February 14th, 2011

Kremlin and the Capital Markets

Arkadi Gontmakher, the owner of Global Fishing Inc., based in Bellevue, Washington, was the largest importer of the Russian crab in the United States. Gontmakher was arrested in Moscow in 2007 when he was arrested and charged with poaching, money laundering and organizing a criminal organization. After being acquitted in December 2010, he was rearrested and charged with the same charges again. The Washington Post describes his situation this way:

Gontmakher was caught up in a criminal justice system that makes doing business here a high-risk enterprise – one in which those in power, or with access to power, routinely use the police and courts to crush their commercial rivals, and in which being tried twice for the same crime is a matter of course, if that’s what it takes to keep someone out of circulation. 

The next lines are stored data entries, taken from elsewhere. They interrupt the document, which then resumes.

Record ctx_ok (n : Z) (c : context) : Prop := {
  cx_head_len : zlen (c_head c) = 256;
  cx_head : forall k h, rd (c_head c) k = Ret h -> 0 <= h -> h < n /\ rd T h = Ret k;
  cx_lson : sons_ok n (c_lson c);
  cx_rson : sons_ok n (c_rson c);
}.

(** The result of the search at position [i]. *)
Definition match_ok (i : Z) (c : context) : Prop :=
  0 <= c_size c /\ i + c_size c <= zlen T /\
  (0 < c_size c -> 1 <= - c_rel c <= i /\ forall j, 0 <= j < c_size c -> rd T (i + j) = rd T (i + c_rel c + j)).

Lemma sons_ok_weaken n m son : sons_ok n son -> n <= m -> sons_ok m son.
Proof using. intros [Hz H] Hn. split; [done|]. intros k x E Hx. destruct (H k x E Hx). split; [lia|done]. Qed.

Lemma sons_ok_set i node son :
  sons_ok i son -> 0 <= node < i -> i < NTFS_SB_SIZE -> rd T i = rd T node ->
  exists son', wr son node (s16 i) = Ret son' /\ sons_ok (i + 1) son'.
Proof using.
  intros [Hz H] Hn Hi E. unfold NTFS_SB_SIZE in *. rewrite (wraps_small 16) by (unfold in_s; lia).
  rewrite wr_ok by lia. eexists. split; [done|]. split; [by rewrite zlen_insert|].
  intros k m Ek Hm. pose proof (rd_bound _ _ _ Ek) as Hk. rewrite zlen_insert in Hk. rewrite rd_insert in Ek by lia.
  destruct (Z.eqb_spec node k) as [->|].
  - injection Ek as <-. split; [lia|done].
  - destruct (H k m Ek Hm). split; [lia|done].
Qed.

Section Walk.
Context (i maxpos startj : Z).
Context (Hi : 0 <= i) (Hmax : i < maxpos <= zlen T) (Hstart : startj = i + 1 - maxpos).

(** The text at [node] agrees with that at [i] up to [j]. *)
Definition agrees (node j : Z) : Prop :=
  0 <= node < i /\ startj <= j <= 0 /\ forall x, startj - 1 <= x < j -> rd T (maxpos + x) = rd T (maxpos + node - i + x).

Lemma at_ok node x :
  0 <= node < i -> startj <= x < 0 ->
  exists a b, p1_at T maxpos x = Ret a /\ p2_at T i maxpos node x = Ret b /\
    rd T (maxpos + x) = Ret a /\ rd T (maxpos + node - i + x) = Ret b.
Proof using Hi Hmax Hstart.
  intros Hn Hx. unfold p1_at, p2_at.
  destruct (rd_some T (maxpos + x)) as [a Ea]; [lia|]. destruct (rd_some T (maxpos + node - i + x)) as [b Eb]; [lia|].
  exists a, b. by split_and!.
Qed.

Lemma agrees_next node j a b :
  agrees node j -> j < 0 -> rd T (maxpos + j) = Ret a -> rd T (maxpos + node - i + j) = Ret b -> a = b ->
  agrees node (j + 1).
Proof using.
  intros (Hn & Hj & H) Hj0 Ea Eb ->. split_and!; try lia. intros x Hx. destruct (Z.eqb_spec x j) as [->|]; [congruence|].
  apply H. lia.
Qed.

Lemma extend_ok fuel node j :
  agrees node j -> j < 0 -> - j <= Z.of_nat fuel ->
  exists j', extend T i maxpos fuel node j = Ret j' /\ agrees node j'.
Proof using Hi Hmax Hstart.
  revert j. induction fuel as [|fuel IH]; intros j Ha Hj Hf; [lia|]. cbn [extend].
  pose proof Ha as (Hn & Hjb & _). destruct (at_ok node j) as (a & b & -> & -> & Ea & Eb); [done|lia|]. cbn [obind].
  destruct (Z.eqb_spec a b) as [E|].
  - pose proof (agrees_next _ _ _ _ Ha Hj Ea Eb E). destruct (Z.ltb_spec (j + 1) 0).
    + apply IH; [done|done|lia].
    + eauto.
  - eauto.
Qed.

Lemma match_len_ok node :
  startj < 0 -> 0 <= node < i -> rd T i = rd T node ->
  exists j, match_len T i maxpos startj node = Ret j /\ agrees node j.
Proof using Hi Hmax Hstart.
  intros Hs Hn E0. unfold match_len.
  assert (agrees node startj) as Ha.
  { split_and!; try lia. intros x Hx. replace (maxpos + x) with i by lia. rewrite E0. f_equal. lia. }
  destruct (at_ok node startj) as (a & b & -> & -> & Ea & Eb); [done|lia|]. cbn [obind].
  destruct (Z.eqb_spec a b) as [E|]; [|eauto].
  pose proof (agrees_next _ _ _ _ Ha Hs Ea Eb E). destruct (Z.ltb_spec (startj + 1) 0); [|eauto].
  apply extend_ok; [done|done|lia].
Qed.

This hand’s on approach to managing the economy is also shown through the capital markets. The Russian leadership of Vladimir Putin, Dmitry Medvedev and Igor Sechin have all called for increased foreign investment and strategic asset sales to boost the economy. Of the four companies that announced IPOs to close last week, only one, VTB, the state-owned bank came to the market. The other three, all private sector companies, Severstal, Chelpipe and HMS all abandoned their IPOs due to poor market conditions.

Here is the Financial Times’s assesment of Russia’s capital markets:

Russia’s private entrepreneurs have to take their chances when they know the Kremlin is in the market. The fact that three non-state issues were pulled reflects badly on the sellers and their advisers – the prices they sought were clearly too high. But the Kremlin should be concerned about the damage done to Russia’s reputation in the market.